Grangier entra aussi, en tenue de départ: il arrivait fort à propos pour déjeuner avec nous, puisque le vin ne manquait pas.
Il pouvait être huit heures du matin; nous nous mîmes à table; à onze heures et demie nous y étions encore, lorsque, tout à coup, Picart, qui s'apprêtait à vider son verre, s'arrête et nous dit: «Écoutez! je crois entendre le bruit du canon!» Effectivement, le bruit redouble, la générale bat, tous les militaires courent aux armes. Mme Gentil entre dans la chambre en s'écriant: «Messieurs, les Cosaques!» Picart répond: «Nous allons les faire danser!» Je me presse d'arranger mes affaires, et un instant après, armes et bagages, le sac sur le dos, j'embrasse Mme Gentil, pendant que Picart et Grangier vident la dernière bouteille, en bons soldats. J'avale un dernier verre de vin, ensuite je m'élance dans la rue, à la suite de mes amis.

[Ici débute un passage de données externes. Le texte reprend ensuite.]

(** C1, as amended.  After [insertField(tag, value)], [getFieldIndex(tag)]
    returns the index of the new entry, and [getFieldData] of it is [value],
    when no field with the tag lies in front of the place of the insertion:
    that is the case when the record has no field with the tag.  When a
    field with the tag lies in front of that place, [getFieldIndex(tag)]
    returns after the insertion what it returned before, the index of the
    first, older field, and [getFieldData] of it is the content of that
    field, as before: that is the case when the directory is in the order
    of its tags and the record has a field with the tag. *)
Theorem insertField_then_getFieldIndex r tag value :
  (size (directory_entries_ r) + 1 < 2 ^ 63)%N →
  (size (raw_data_ r) < 2 ^ 32)%N →
  (size value + 1 < 2 ^ 32)%N →
  let r' := (Marc.insertField r tag value).1 in
  let location := (Marc.insertField r tag value).2 in
  let older := Marc.getFieldIndex r tag in
  ((location <= older)%N →
   Marc.getFieldIndex r' tag = location ∧
   Marc.getFieldData r' (Marc.getFieldIndex r' tag) = Ok value)
  ∧ (Forall (λ e, DirEntry.getTag e ≠ tag) (directory_entries_ r) →
     (location <= older)%N)
  ∧ ((older < location)%N → Marc.entries_in_bounds r →
     Marc.getFieldIndex r' tag = older ∧
     Marc.getFieldData r' (Marc.getFieldIndex r' tag) = Marc.getFieldData r older)
  ∧ (tag_sorted (directory_entries_ r) →
     ∀ (k : nat) e, directory_entries_ r !! k = Some e → DirEntry.getTag e = tag →
                    (older < location)%N).
Proof.
  intros Hsize Hraw Hvalue r' location older.
  pose proof (insertion_location_le (directory_entries_ r) tag) as Hle.
  set (p := Marc.insertion_location (directory_entries_ r) tag) in *.
  assert (location = N.of_nat p) as Hlocation by done.
  set (new := DirEntry.make tag (size value + 1) (size (raw_data_ r))).
  assert (directory_entries_ r' =
          take p (directory_entries_ r) ++ new :: drop p (directory_entries_ r))
    as Hentries by done.
  assert (length (take p (directory_entries_ r)) = p) as Hlen
    by (rewrite length_take; lia).
  assert (Forall (λ e, DirEntry.getTag e ≠ tag) (take p (directory_entries_ r)) →
          Marc.getFieldIndex r' tag = location ∧
          Marc.getFieldData r' (Marc.getFieldIndex r' tag) = Ok value) as Hnew.
  { intros Hfront.
    assert (Marc.getFieldIndex r' tag = location) as Hindex.
    { unfold Marc.getFieldIndex. rewrite Hentries.
      rewrite getFieldIndex_from_found by done.
      unfold size. rewrite Hlen. lia. }
    split; [done |]. rewrite Hindex. by apply insertField_getFieldData. }
  destruct (getFieldIndex_from_cases (directory_entries_ r) tag 0)
    as [[Hnone Habsent] | (k & e & Hfound & Hk & He & Hbefore)].
  - (* no field with the tag *)
    change (older = Marc.FIELD_NOT_FOUND) in Hnone.
    assert (location <= older)%N as Hbehind.
    { rewrite Hnone, Hlocation. unfold Marc.FIELD_NOT_FOUND, SIZE_MAX.
      unfold size in Hsize. lia. }
    split; [intros _; apply Hnew; by apply Forall_take |].
    split; [done |].
    split; [lia |].
    intros _ k e Hk He.
    apply list_elem_of_lookup_2 in Hk.
    by destruct (proj1 (Forall_forall _ _) Habsent e Hk).
  - (* the first field with the tag is at k *)
    change (older = (0 + N.of_nat k)%N) in Hfound.
    rewrite N.add_0_l in Hfound.
    pose proof (lookup_lt_Some _ _ _ Hk) as Hklt.
    split.
    { intros Hbehind. apply Hnew.
      replace (take p (directory_entries_ r))
        with (take p (take k (directory_entries_ r)))
        by (rewrite take_take; f_equal; lia).
      by apply Forall_take. }
    split.
    { intros Habsent. apply list_elem_of_lookup_2 in Hk.
      by destruct (proj1 (Forall_forall _ _) Habsent e Hk). }
    split.
    + intros Hfront Hbounds.
      assert (k < p) as Hkp by lia.
      assert (directory_entries_ r' !! k = Some e) as Hk'.
      { rewrite Hentries, lookup_app_l by lia. by rewrite lookup_take_lt. }
      assert (Marc.getFieldIndex r' tag = older) as Hindex.
      { unfold Marc.getFieldIndex.
        rewrite <- (take_drop_middle _ _ _ Hk').
        rewrite getFieldIndex_from_found; [| | done].
        - unfold size. rewrite length_take.
          apply lookup_lt_Some in Hk'. lia.
        - rewrite Hentries, take_app_le by lia.
          rewrite take_take. by replace (k `min` p) with k by lia. }
      split; [done |]. rewrite Hindex, Hfound.
      rewrite (getFieldData_entry r (N.of_nat k) e) by (rewrite ?Nat2N.id; done || lia).
      rewrite (getFieldData_entry r' (N.of_nat k) e).
      * apply entry_substr_append.
        apply (proj1 (Forall_forall _ _) Hbounds e).
        by apply list_elem_of_lookup_2 in Hk.
      * by rewrite Nat2N.id.
      * unfold r'. rewrite insertField_size. lia.
    + intros Hsorted k' e' Hk' He'.
      destruct (Nat.lt_ge_cases k p) as [Hkp | Hpk]; [lia |].
      destruct (lookup_lt_is_Some_2 (directory_entries_ r) p) as [x Hx]; [lia |].
      pose proof (insertion_location_stop _ _ _ Hx) as Hstop.
      destruct (decide (p = k)) as [-> | Hne].
      * simplify_eq. by rewrite string_lt_irrefl in Hstop.
      * pose proof (tag_sorted_lookup _ p k x e Hsorted ltac:(lia) Hx Hk) as Horder.
        unfold tag_le in Horder. rewrite He in Horder. congruence.
Qed.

Nous n'avions pas encore fait trente pas, que j'entends que l'on me rappelle; je me retourne, j'aperçois la grosse Christiane qui me fait signe de rentrer, en me disant que j'avais oublié quelque chose. Mme Gentil se tenait dans le fond de l'allée de la maison; aussitôt qu'elle m'aperçoit, elle me crie: «Vous avez oublié votre petite bouilloire!» Ma pauvre petite bouilloire que j'apportais de Wilna, que j'avais achetée au juif qui avait voulu m'empoisonner, je n'y pensais vraiment plus! Je rentre dans la maison pour embrasser encore une fois cette bonne femme qui m'avait traité et soigné comme si j'avais été son frère ou son enfant, en lui disant de garder ma bouilloire comme un souvenir de moi: «Elle vous servira à faire bouillir de l'eau pour faire du thé, et toutes les fois que vous vous en servirez, vous penserez au jeune sergent vélite de la Garde. Adieu!»
J'entends que le bruit du canon redouble; alors je m'élance dans la rue mais, cette fois, pour ne plus revenir.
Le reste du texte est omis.